Accusations de travail forcé au Qatar: Vinci demande désormais un euro à Sherpa pour diffamation

PARIS, 11 octobre 2018 (AFP) – Le groupe français de BTP Vinci demande un euro symbolique et non plus 350.000 euros dans le cadre de sa plainte en diffamation contre l’association Sherpa, qui l’accuse de « travail forcé » sur les chantiers du Mondial-2022 au Qatar, a-t-on appris jeudi de sources concordantes.

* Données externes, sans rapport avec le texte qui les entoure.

Lemma int_nat_str n : int (nat_str n) = Some (Z.of_nat n).
Proof.
  unfold int. rewrite strip_nonspace.
  2:{ eapply Forall_impl; [|apply nat_str_digits]. apply is_digit_not_space. }
  pose proof (nat_str_digits n) as Hd.
  unfold nat_str in *.
  destruct (uint_chars (Nat.to_uint n)) as [|c r] eqn:E.
  - destruct (Nat.to_uint n) eqn:Eu; simpl in E; try discriminate.
    exfalso; now apply (to_uint_nonnil n).
  - inversion Hd as [|? ? Hc _]; subst.
    rewrite (is_digit_neq c "-"), (is_digit_neq c "+") by (reflexivity || assumption).
    rewrite <- E. change 0%Z with (Z.of_nat 0).
    rewrite int_digits_uint_start by apply to_uint_nonnil.
    f_equal. f_equal. apply DecimalNat.Unsigned.of_to.
Qed.

Lemma z_str_succ m : z_str (Z.of_nat m + 1) = nat_str (m + 1).
Proof.
  unfold z_str. replace (Z.of_nat m + 1)%Z with (Z.of_nat (m + 1)) by lia.
  rewrite Nat2Z.id. destruct (Z.ltb_spec (Z.of_nat (m + 1)) 0); [lia | reflexivity].
Qed.

Lemma split_char_nonnil sep s : split_char sep s <> [].
Proof.
  destruct s as [|c s]; simpl; [discriminate|].
  destruct (Ascii.eqb c sep); [discriminate|].
  destruct (split_char sep s); discriminate.
Qed.

Lemma split_char_length sep s :
  length (split_char sep s) = S (count_occ ascii_dec s sep).
Proof.
  induction s as [|c s IH]; simpl; [reflexivity|].
  destruct (Ascii.eqb_spec c sep) as [->|Hne].
  - destruct (ascii_dec sep sep); [simpl; now rewrite IH | congruence].
  - destruct (ascii_dec c sep); [congruence|].
    pose proof (split_char_nonnil sep s).
    destruct (split_char sep s); [congruence | exact IH].
Qed.

Lemma dot_parts_count s :
  dot_parts s = S (count_occ ascii_dec (list_ascii_of_string s) "."%char).
Proof. apply split_char_length. Qed.

Lemma split_char_nosep sep p :
  Forall (fun c => Ascii.eqb c sep = false) p -> split_char sep p = [p].
Proof.
  induction 1 as [|c p Hc _ IH]; simpl; [reflexivity|].
  now rewrite Hc, IH.
Qed.

Lemma split_char_app sep p rest :
  Forall (fun c => Ascii.eqb c sep = false) p ->
  split_char sep (p ++ sep :: rest) = p :: split_char sep rest.
Proof.
  induction 1 as [|c p Hc _ IH]; simpl.
  - now rewrite Ascii.eqb_refl.
  - now rewrite Hc, IH.
Qed.

Lemma nat_str_no_dot n : Forall (fun c => Ascii.eqb c "."%char = false) (nat_str n).
Proof.
  eapply Forall_impl; [|apply nat_str_digits].
  intros c Hc. now apply is_digit_neq.
Qed.

Lemma count_nat_str n : count_occ ascii_dec (nat_str n) "."%char = 0%nat.
Proof.
  apply count_occ_not_In. intros Hin.
  pose proof (nat_str_no_dot n) as H. rewrite Forall_forall in H.
  specialize (H _ Hin). now rewrite Ascii.eqb_refl in H.
Qed.

End PyFacts.

(** ** Lemmas on the version decision *)

Module VersionFacts.
Import Py PyFacts Monad Release.

Lemma append_empty_r (s : string) : (s ++ "")%string = s.
Proof. induction s as [|c s IH]; simpl; [reflexivity | now rewrite IH]. Qed.

Lemma string_of_list_ascii_app (a b : list ascii) :
  string_of_list_ascii (a ++ b) = (string_of_list_ascii a ++ string_of_list_ascii b)%string.
Proof. induction a as [|c a IH]; simpl; [reflexivity | now rewrite IH]. Qed.

Lemma count_repeat_str k :
  count_occ ascii_dec (list_ascii_of_string (repeat_str k ".0")) "."%char = k.
Proof.
  induction k as [|k IH]; [reflexivity|].
  change (repeat_str (S k) ".0") with (".0" ++ repeat_str k ".0")%string.
  rewrite list_ascii_of_string_app, count_occ_app, IH. reflexivity.
Qed.

(** Padding gives exactly three components. *)
Lemma pad_version_parts v v' : pad_version v = Some v' -> dot_parts v' = 3%nat.
Proof.
  unfold pad_version. destruct (Nat.ltb_spec 3 (dot_parts v)) as [H|H];
    [discriminate|]. intros E; injection E as <-.
  pose proof (dot_parts_count v).
  rewrite dot_parts_count, list_ascii_of_string_app, count_occ_app, count_repeat_str.
  revert H H0. generalize (dot_parts v).
  intros n H H0; destruct n as [|[|[|[|n]]]]; lia.
Qed.

Lemma pad_version_short v : (dot_parts v <= 3)%nat ->
  pad_version v = Some (v ++ repeat_str (3 - dot_parts v) ".0")%string.
Proof.
  unfold pad_version. destruct (Nat.ltb_spec 3 (dot_parts v)); [lia | reflexivity].
Qed.

Lemma span_digits_spec s d r :
  StrictVersion.span_digits s = (d, r) ->
  s = d ++ r /\ count_occ ascii_dec d "."%char = 0%nat.
Proof.
  revert d r. induction s as [|c s IH]; intros d r E; simpl in E.
  - injection E as <- <-. split; reflexivity.
  - destruct (is_digit c) eqn:Hc.
    + destruct (StrictVersion.span_digits s) as [d' r'] eqn:E'.
      injection E as <- <-. destruct (IH _ _ eq_refl) as [-> Hd].
      split; [reflexivity|]. simpl.
      destruct (ascii_dec c "."); [subst; discriminate | exact Hd].
    + injection E as <- <-. split; reflexivity.
Qed.

Lemma opt_patch_count r p r' :
  StrictVersion.opt_patch r = (p, r') ->
  (count_occ ascii_dec r "."%char <= S (count_occ ascii_dec r' "."%char))%nat.
Proof.
  unfold StrictVersion.opt_patch. destruct r as [|c r0]; intros E.
  - injection E as <- <-. simpl. lia.
  - destruct (Ascii.eqb c ".") eqn:Hc.
    + destruct (StrictVersion.span_digits r0) as [d r1] eqn:Es.
      destruct (span_digits_spec _ _ _ Es) as [-> Hd].
      destruct d; injection E as <- <-.
      * simpl; lia.
      * apply Ascii.eqb_eq in Hc; subst c.
        rewrite count_occ_cons_eq by reflexivity.
        rewrite count_occ_app, Hd. simpl. lia.
    + injection E as <- <-. lia.
Qed.

Lemma opt_pre_count r p r' :
  StrictVersion.opt_pre r = (p, r') ->
  count_occ ascii_dec r "."%char = count_occ ascii_dec r' "."%char.
Proof.
  unfold StrictVersion.opt_pre. destruct r as [|c r0]; intros E.
  - now injection E as <- <-.
  - destruct (Ascii.eqb c "a" || Ascii.eqb c "b") eqn:Hc.
    + destruct (StrictVersion.span_digits r0) as [d r1] eqn:Es.
      destruct (span_digits_spec _ _ _ Es) as [-> Hd].
      destruct d; injection E as <- <-; [reflexivity|].
      rewrite count_occ_cons_neq by (intros Ec; rewrite Ec in Hc; discriminate Hc).
      rewrite count_occ_app, Hd. reflexivity.
    + now injection E as <- <-.
Qed.

Lemma at_end_count r : StrictVersion.at_end r = true -> count_occ ascii_dec r "."%char = 0%nat.
Proof.
  destruct r as [|c [|c' r]]; simpl; try discriminate; [reflexivity|].
  intros H. apply Ascii.eqb_eq in H; subst c. reflexivity.
Qed.

(** [StrictVersion] accepts only two or three numeric components. *)
Lemma parse_parts t x : StrictVersion.parse t = Some x -> (dot_parts t <= 3)%nat.
Proof.
  unfold StrictVersion.parse. rewrite dot_parts_count.
  destruct (StrictVersion.span_digits (list_ascii_of_string t)) as [d1 r1] eqn:E1.
  destruct (span_digits_spec _ _ _ E1) as [Hs Hd1]. rewrite Hs.
  destruct d1 as [|c1 d1]; [discriminate|].
  destruct r1 as [|c r2]; [discriminate|].
  destruct (Ascii.eqb c ".") eqn:Hc; [|discriminate].
  apply Ascii.eqb_eq in Hc; subst c.
  destruct (StrictVersion.span_digits r2) as [d2 r3] eqn:E2.
  destruct (span_digits_spec _ _ _ E2) as [-> Hd2].
  destruct d2 as [|c2 d2]; [discriminate|].
  destruct (StrictVersion.opt_patch r3) as [p r4] eqn:E3.
  destruct (StrictVersion.opt_pre r4) as [pre r5] eqn:E4.
  destruct (StrictVersion.at_end r5) eqn:E5; [|discriminate]. intros _.
  pose proof (opt_patch_count _ _ _ E3). pose proof (opt_pre_count _ _ _ E4).
  pose proof (at_end_count _ E5).
  rewrite count_occ_app, Hd1, count_occ_cons_eq by reflexivity.
  rewrite count_occ_app, Hd2. lia.
Qed.

End VersionFacts.

(** ** Lemmas on the runs of [update_addon] *)

Module RunFacts.
Import Xml Monad Release.

(** Case analysis on a run: split every [match] and [if] of a hypothesis,
    dropping the branches that contradict it. *)
Ltac split_run H :=
  repeat (simpl in H;
          match type of H with
          | context [match ?x with _ => _ end] =>
              lazymatch x with
              | context [match _ with _ => _ end] => fail
              | _ => let E := fresh "E" in destruct x eqn:E; try discriminate H
              end
          end).

Ltac unfold_run :=
  unfold Monad.bind, Monad.ret, Monad.raise, Monad.modify, Monad.gets, Monad.check.

(** Case analysis on every outcome of the packaging step. *)
Ltac package_cases env :=
  unfold package, rmtree, write_archive; unfold_run;
  destruct (env_icons_ok env), (env_rmtree_before env), (env_copytree env) as [|[]],
    (env_copy_xml_ok env), (env_archive env) as [|[]], (env_rmtree_after env),
    (env_latest env) as [|[]].

(** After the preparation, [addon.xml] is what [revert] left. *)
Lemma prepare_revert env tc st x st1 :
  prepare env tc st = Ok x st1 -> Some (st_addon_xml st1) = env_revert env.
Proof.
  unfold prepare, revert, read_baseline. unfold_run. intros H.
  split_run H; injection H as _ <-; simpl; congruence.
Qed.

(** Packaging never touches [addon.xml]. *)
Lemma package_addon_xml env addon v st :
  match package env addon v st with
  | Ok _ st' | Err _ st' => st_addon_xml st' = st_addon_xml st
  end.
Proof.
  destruct st as [x stg arch]. package_cases env; destruct stg; reflexivity.
Qed.

(** A successful [write_manifest] writes the source manifest with its
    version attribute set. *)
Lemma write_manifest_ok env v short cc st u st' :
  write_manifest env v short cc st = Ok u st' ->
  exists root meta,
    env_src_manifest env = Some (Parsed root) /\
    st_addon_xml st' =
      Some (Parsed (apply_defaults meta
                      (attr_update [("version", v); ("provider-name", PROVIDER)] root))).
Proof.
  unfold write_manifest. unfold_run. intros H.
  split_run H; injection H as _ <-; do 2 eexists; split; [reflexivity | reflexivity].
Qed.

Lemma attr_get_set_eq k v a : attr_get k (attr_set k v a) = Some v.
Proof.
  induction a as [|[k' v'] a IH]; simpl.
  - now rewrite String.eqb_refl.
  - destruct (String.eqb_spec k k') as [<-|Hne]; simpl.
    + now rewrite String.eqb_refl.
    + apply String.eqb_neq in Hne. now rewrite Hne.
Qed.

Lemma attr_get_set_neq k k' v a :
  k <> k' -> attr_get k (attr_set k' v a) = attr_get k a.
Proof.
  intros Hne. induction a as [|[k'' v''] a IH]; simpl.
  - apply String.eqb_neq in Hne. now rewrite Hne.
  - destruct (String.eqb_spec k' k'') as [<-|Hne']; simpl.
    + apply String.eqb_neq in Hne. now rewrite Hne.
    + now rewrite IH.
Qed.

Lemma apply_defaults_attrib meta root : attrib (apply_defaults meta root) = attrib root.
Proof. now destruct root. Qed.

(** The version attribute of the written manifest. *)
Lemma written_version meta v root :
  attr_get "version"
    (attrib (apply_defaults meta
               (attr_update [("version", v); ("provider-name", PROVIDER)] root)))
  = Some v.
Proof.
  rewrite apply_defaults_attrib. destruct root as [t a x c]. simpl.
  rewrite attr_get_set_neq by discriminate. apply attr_get_set_eq.
Qed.

Lemma or_default_some s d : s <> "" -> or_default (Some s) d = s.
Proof.
  intros H. unfold or_default. apply String.eqb_neq in H. now rewrite H.
Qed.

End RunFacts.

Module VersionRun.
Import Py PyFacts Xml Monad Release VersionFacts RunFacts.

Lemma pad_version_eq v v' :
  pad_version v = Some v' -> v' = (v ++ repeat_str (3 - dot_parts v) ".0")%string.
Proof.
  unfold pad_version. destruct (3 <? dot_parts v)%nat; [discriminate|].
  now injection 1.
Qed.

L’ONG, qui s’est fixée pour but de défendre les populations victimes des crimes économiques, avait déposé en mars 2015 une plainte en France contre Vinci Construction Grands Projets et sa filiale au Qatar pour « travail forcé », « réduction en servitude » et « recel » sur les chantiers du Mondial. En février, l’enquête préliminaire visant Vinci a été classée sans suite. Mais fin septembre, l’ONG a déposé une plainte avec constitution de partie civile, ce qui devrait entraîner l’ouverture d’une instruction.

Face aux accusations de Sherpa, Vinci avait déposé plainte pour diffamation. Cette procédure s’inscrit dans le cadre de la riposte judiciaire déclenchée par Vinci contre Sherpa après sa plainte de mars 2015. Le groupe BTP a déjà poursuivi l’association pour atteinte à la présomption d’innocence, en référé (procédure d’urgence) puis au fond, mais ces deux procédures ont échoué.

« Vinci ne demande plus qu’un euro symbolique de dommages et intérêts dans le cadre de sa plainte en diffamation, et non plus 350.000 euros initialement réclamés à Sherpa et à deux de ses salariées », s’est félicité l’ONG dans un communiqué.

Après la plainte déposée en mars 2015, « Vinci avait initié une série de poursuites-bâillons contre l’association », écrit Sherpa. « Ces poursuites stratégiques visent à faire pression, fragiliser financièrement et isoler tout journaliste, lanceur d’alerte ou organisation qui mettrait en lumière les activités et pratiques néfastes de géants économiques », poursuit l’ONG.

L’avocat de Vinci, Jean-Pierre Versini-Campinchi, a confirmé à l’AFP que le groupe de BTP demandait un euro symbolique à Sherpa. « La direction de Vinci a constaté que les ONG polluent le débat en disant qu’elles sont victimes d’action de +bâillonage+, qu’on leur demande des sommes extravagantes pour les étrangler », a-t-il déclaré.

« Les directeurs de Vinci ont décidé de dépolluer le débat en considérant qu’ils n’avaient aucune chance de récupérer un centime contre cette ONG qui est complètement insolvable », a poursuivi l’avocat, qui entend aller « jusqu’au bout ». « Ces gens-là nous ont calomniés et diffamés et on ne va pas s’arrêter là ».

La date du procès en diffamation n’est pas encore fixée.